From A Biographical History of Central Kansas, Vol. I, p. 141
published by The Lewis Publishing Co, Chicago & New York, 1902


   Missouri, a sister state of Kansas, has given to Kansas a considerable percentage of its leading citizens in different walks of life.  Prominent among its farmers of Missourian nativity in Rice county is John Frank Leslie, who lives on section 7, Walnut township, and whose postoffice address is Thurber.  (This location is actually in Reno Co which borders Rice Co – members of this family are buried at the Sterling Community Cemetery, Sterling, Rice Co, Kansas)

   John Frank Leslie was born in Clark county, Missouri, August 28, 1860, a son of Alexander Leslie, who was born in Montgomery county, New York, December 19, 1804, and died in Walnut township, Rice (Reno) county, Kansas, July 2, 1878.  Alexander Leslie settled on one-half of section 30, township 22, range 9, in the municipal township mentioned, February 16, 1876.  His father, Daniel Leslie, came to America with his brother, Benjamin Leslie, when a young man.  He married and was left a widower with four children.  He afterward married Elizabeth (Carmen) Butts, widow of Edmund Butts, who had two daughters by her first marriage.  Mr Butts was born October 20, 1807, and died September 19, 1843.  Mrs Leslie, who was born in Hardin county, Kentucky, July 29, 1824, is now living, aged seventy-seven years.  She is a daughter of Joseph and Martha (Duncan) Carmen.  Joseph Carmen was born in the year 1800, and died in his seventy-ninth year.  His wife was born in 1806, and died in her fiftieth year.  Joseph Carmen was a native of France.  Of their eleven children he and his wife reared nine.  Their daughter, Mrs Leslie, reared ten of eleven children and has four sons and four daughters, thirty-one grandchildren and nine great-grandchildren, and one of her great-grandsons and one of her great-granddaughters are grown to manhood and womanhood.

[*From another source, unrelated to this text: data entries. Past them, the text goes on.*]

(* ===== verification/QInventory.v ===== *)
(** * Inventory queries

    [src/sqlc/queries/inventory.sql] and the inventory statements of
    [delivery.sql] ([generated/inventory.sql.go], [generated/delivery.sql.go]). *)

From S2P Require Import Prelude Domain Schema Tx Tables QOrders.

Definition by_creation (a b : InventoryRow) : bool :=
  lex_le (i_created_at a, i_id a) (i_created_at b, i_id b).
Definition by_item_id (a b : InventoryRow) : bool := i_id a <=? i_id b.

Definition reserve_item (order_id : Z) (reserved_until : Time) (i : InventoryRow) : InventoryRow :=
  i <| i_status := InventoryStatusReserved |> <| i_reserved_order_id := Some order_id |>
    <| i_reserved_until := Some reserved_until |> <| i_version := i_version i + 1 |>.

(** The items a claim selects: available, encrypted, unmapped, oldest first. *)
Definition claim_selection (product_id quantity : Z) : Tx Database (list InventoryRow) :=
  d ← read id;
  candidates ← select_unlocked LockInventory (claimable d product_id);
  order_limit by_creation quantity candidates.

Definition ClaimAvailableInventory (order_id : Z) (reserved_until : Time) (product_id quantity : Z)
    : Tx Database (list Z) :=
  selected_items ← claim_selection product_id quantity;
  updated ← update_rows (map i_id selected_items) (fun _ => true) (reserve_item order_id reserved_until);
  mret (map i_id updated).

Definition ClaimExactAvailableInventory (order_id : Z) (reserved_until : Time) (product_id quantity : Z)
    : Tx Database (list Z) :=
  selected_items ← claim_selection product_id quantity;
  let exact_set := if Z.of_nat (length selected_items) =? quantity then selected_items else [] in
  updated ← update_rows (map i_id exact_set) (fun _ => true) (reserve_item order_id reserved_until);
  mret (map i_id updated).

Definition LockOrderItemForInventory (order_item_id order_id product_id : Z) : Tx Database OrderItemRow :=
  find_row (fun it => (oi_id it =? order_item_id) && (oi_order_id it =? order_id)
                      && (oi_product_id it =? product_id)).

Definition InsertOrderInventoryMapping (order_id order_item_id inventory_item_id : Z) : Tx Database MappingRow :=
  insert_row (fun rowid =>
    mkMappingRow rowid order_id order_item_id inventory_item_id MappingActive None None).

Definition reserved_for (order_id : Z) (i : InventoryRow) : bool :=
  bool_decide (i_reserved_order_id i = Some order_id) && bool_decide (i_status i = InventoryStatusReserved).

Definition ListReservedInventoryIDsByOrder (order_id : Z) : Tx Database (list Z) :=
  read (fun d => map i_id (select_sorted (reserved_for order_id) by_item_id d)).

Definition CountExpiredReservationsByOrder (order_id : Z) (expired_at : Time) : Tx Database Z :=
  read (count_rows (fun i => reserved_for order_id i
                             && match i_reserved_until i with Some t => t <=? expired_at | None => false end)).

Definition release_item (i : InventoryRow) : InventoryRow :=
  i <| i_status := InventoryStatusAvailable |> <| i_reserved_order_id := None |>
    <| i_reserved_until := None |> <| i_version := i_version i + 1 |>.

Definition ReleaseReservedInventoryByOrder (order_id : Z) : Tx Database (list Z) :=
  ids ← read (fun d => map i_id (select_sorted (reserved_for order_id) by_item_id d));
  updated ← update_rows ids (reserved_for order_id) release_item;
  mret (map i_id updated).

Definition MarkOrderInventoryMappingsReleased (release_reason : option string) (order_id : Z)
    (inventory_item_ids : list Z) : Tx Database Z :=
  released_at ← clock;
  let affected m := (m_order_id m =? order_id) && bool_decide (m_inventory_item_id m ∈ inventory_item_ids)
                    && bool_decide (m_status m = MappingActive) in
  keys ← read (fun d => map m_rowid (select affected d));
  updated ← update_rows keys affected
    (fun m => m <| m_status := MappingReleased |> <| m_released_at := Some released_at |>
                <| m_release_reason := release_reason |>);
  mret (Z.of_nat (length updated)).

(** The JOIN of active mappings with the items reserved for the same order *)
Definition holds_reserved (d : Database) (order_id : Z) (m : MappingRow) : bool :=
  (m_order_id m =? order_id) && bool_decide (m_status m = MappingActive)
  && match rows InventoryRow d !! m_inventory_item_id m with
     | Some i => reserved_for order_id i
     | None => false
     end.

Definition held_items (order_id : Z) (d : Database) : list Z :=
  map m_inventory_item_id (select (holds_reserved d order_id) d).

Definition CountExactReservedInventoryForOrder (order_id : Z) : Tx Database Z :=
  read (fun d => Z.of_nat (length (held_items order_id d))).

Definition ListEncryptedInventoryForDelivery (order_id : Z) : Tx Database (list InventoryRow) :=
  read (fun d =>
    omap (fun m => rows InventoryRow d !! m_inventory_item_id m)
      (select_sorted (holds_reserved d order_id)
         (fun a b => lex_le (m_order_item_id a, m_inventory_item_id a)
                            (m_order_item_id b, m_inventory_item_id b)) d)).

Definition sell_item (order_id : Z) (i : InventoryRow) : InventoryRow :=
  i <| i_status := InventoryStatusSold |> <| i_reserved_order_id := None |>
    <| i_reserved_until := None |> <| i_sold_order_id := Some order_id |>
    <| i_version := i_version i + 1 |>.

Definition MarkExactReservedInventorySold (order_id expected_count : Z) : Tx Database (list Z) :=
  eligible ← read (fun d => merge_sort Z.le (held_items order_id d));
  let exact_set := if Z.of_nat (length eligible) =? expected_count then eligible else [] in
  updated ← update_rows exact_set (fun _ => true) (sell_item order_id);
  mret (map i_id updated).

(** The audit row of a recovery that needs an operator, once per order and status *)
Definition recovery_audit (order_id : Z) (order_status : OrderStatus) (request_id : option string) (id : Z) : AuditRow :=
  mkAuditRow id "system" None "inventory.reservation_recovery_required" "order" (Some order_id) None
    (Some (JObj [("order_id", JInt order_id); ("order_status", JStr (OrderStatus_string order_status))]))
    request_id None.

Definition already_audited (order_id : Z) (order_status : OrderStatus) (a : AuditRow) : bool :=
  str_eqb (au_action a) "inventory.reservation_recovery_required"
  && str_eqb (au_resource_type a) "order" && bool_decide (au_resource_id a = Some order_id)
  && match au_after a ≫= json_field "order_status" with
     | Some (JStr s) => str_eqb s (OrderStatus_string order_status)
     | _ => false
     end.

Definition InsertInventoryRecoveryAuditOnce (order_id : Z) (order_status : OrderStatus)
    (request_id : option string) : Tx Database AuditRow :=
  audited ← read (fun d => existsb (already_audited order_id order_status) (select (fun _ => true) d));
  guard_not audited ErrNoRows;;
  insert_row (recovery_audit order_id order_status request_id).

(** ** The administrator's inventory *)

Definition CountAvailableInventoryByProduct (product_id : Z) : Tx Database Z :=
  read (count_rows (fun i => (i_product_id i =? product_id) && bool_decide (i_status i = InventoryStatusAvailable))).

Definition stocked (p : ProductRow) : bool := str_eqb (p_delivery_type p) "inventory".
Definition by_product_creation (a b : ProductRow) : bool := lex_le (p_created_at a, p_id a) (p_created_at b, p_id b).

Definition CountInventoryOverviewProducts : Tx Database Z := read (count_rows stocked).

(** A product and its items per status: [LEFT JOIN ... GROUP BY products.id] with
    [count(...) FILTER (WHERE ...)] *)
Record InventoryOverviewRow := mkInventoryOverviewRow { ov_product_id : Z; ov_product_name : string; ov_available : Z;
    ov_reserved : Z; ov_sold : Z; ov_disabled : Z; ov_total : Z }.

Definition items_of (d : Database) (product_id : Z) (p : InventoryRow -> bool) : Z :=
  count_rows (fun i => (i_product_id i =? product_id) && p i) d.
Definition overview_row (d : Database) (p : ProductRow) : InventoryOverviewRow :=
  let count status := items_of d (p_id p) (fun i => bool_decide (i_status i = status)) in
  mkInventoryOverviewRow (p_id p) (p_name p) (count InventoryStatusAvailable) (count InventoryStatusReserved)
    (count InventoryStatusSold) (count InventoryStatusDisabled) (items_of d (p_id p) (fun _ => true)).

Definition ListInventoryOverviewPage (page_offset page_limit : Z) : Tx Database (list InventoryOverviewRow) :=
  d ← read id;
  l ← page_of by_product_creation page_limit page_offset (select stocked d);
  mret (map (overview_row d) l).

Definition CountRedactedInventoryByProduct (product_id : Z) : Tx Database Z :=
  read (count_rows (fun i => i_product_id i =? product_id)).

(** The rows of a product's items, with the product's name *)
Definition ListRedactedInventoryPage (product_id page_offset page_limit : Z) : Tx Database (list (InventoryRow * string)) :=
  d ← read id;
  l ← page_of by_creation page_limit page_offset
        (select (fun i => (i_product_id i =? product_id) && is_some (rows ProductRow d !! product_id)) d);
  mret (map (fun i => (i, match rows ProductRow d !! i_product_id i with Some p => p_name p | None => ""%string end)) l).

(** The constraint is on (product_id, payload_fingerprint). *)
Definition InsertEncryptedInventoryItem (product_id : Z) (payload : Bytes) (key_id : string) (nonce : Bytes)
    (key_version : Z) (fingerprint : Bytes) (imported_by : option Z) : Tx Database Z :=
  now ← clock;
  row ← insert_row_unless (fun i => (i_product_id i =? product_id) && bool_decide (i_fingerprint i = fingerprint))
    (fun id => mkInventoryRow id product_id payload key_id (Some nonce) aes_format key_version fingerprint imported_by
                 InventoryStatusAvailable None None None None 1 now);
  mret (i_id row).

Definition GetEncryptedInventoryItem (id : Z) : Tx Database InventoryRow := get_row id.
Definition LockRedactedInventoryItem (id : Z) : Tx Database InventoryRow := get_row id.

Definition DisableAvailableInventoryItem (disabled_reason : option string) (id expected_version : Z) : Tx Database InventoryRow :=
  update_row id
    (fun i => bool_decide (i_status i = InventoryStatusAvailable) && (i_version i =? expected_version))
    (fun i => i <| i_status := InventoryStatusDisabled |> <| i_disabled_reason := disabled_reason |>
                <| i_version := i_version i + 1 |>).
Definition EnableDisabledInventoryItem (id expected_version : Z) : Tx Database InventoryRow :=
  update_row id
    (fun i => bool_decide (i_status i = InventoryStatusDisabled) && (i_version i =? expected_version))
    (fun i => i <| i_status := InventoryStatusAvailable |> <| i_disabled_reason := None |>
                <| i_version := i_version i + 1 |>).

#[export] Hint Unfold CountAvailableInventoryByProduct CountInventoryOverviewProducts ListInventoryOverviewPage
  CountRedactedInventoryByProduct ListRedactedInventoryPage InsertEncryptedInventoryItem GetEncryptedInventoryItem
  LockRedactedInventoryItem DisableAvailableInventoryItem EnableDisabledInventoryItem claim_selection ClaimAvailableInventory ClaimExactAvailableInventory
  LockOrderItemForInventory InsertOrderInventoryMapping ListReservedInventoryIDsByOrder
  CountExpiredReservationsByOrder ReleaseReservedInventoryByOrder MarkOrderInventoryMappingsReleased
  CountExactReservedInventoryForOrder ListEncryptedInventoryForDelivery
  MarkExactReservedInventorySold InsertInventoryRecoveryAuditOnce : tx_queries.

   John Frank Leslie was the oldest son of his parents, Daniel and Elizabeth (Carmen) Butts Leslie, who had eight children, and he was reared to farm life and was given a meager schooling.  He lived on his father’s farm until he was twenty years old.  May 14, 1882, he married Mary A Geist, a native of  Pennsylvania and a daughter of William Geist, deceased, and they have five children:  Pearl, who is eighteen years old, is a student at Cooper College; Frank Leslie is fifteen years old; Ethel is nine years old; Vernie is six years old; and Eston is two years old.  In Mr Leslie’s home farm there are three hundred and twenty acres and he leases five and half sections.  Giving attention principally to stock farming, he feeds and ships annually one hundred and fifty head of cattle and usually from fifty to sixty head of horses and mules.  He gives his attention largely to Hereford cattle, with special reference to registered stock.  At this time he owns one hundred and seventeen head of grown stock and owns altogether six hundred head of cattle.  His manner of stock farming has in certain respects commended itself to the emulation of neighboring farmers and his influence upon the development of the interest in his locality has not been inconsiderable.  Realizing the fact that it costs no more to feed fine stock than ordinary stock and that fine stock is much more profitable than ordinary stock, his aim has been constantly to improve the standard of his cattle, and other farmers desiring to sell as advantageously as Mr Leslie and farmers of his school have been likewise progressive.  He is public-spirited and enterprising and exerts a recognized influence in local affairs.  He is an independent voter and has never yet been prevailed upon to accept any public office.  He is a Knight Templar Mason and is favorably known to a wide circle of acquaintances.  Mrs Leslie and their children are members of the United Brethern church.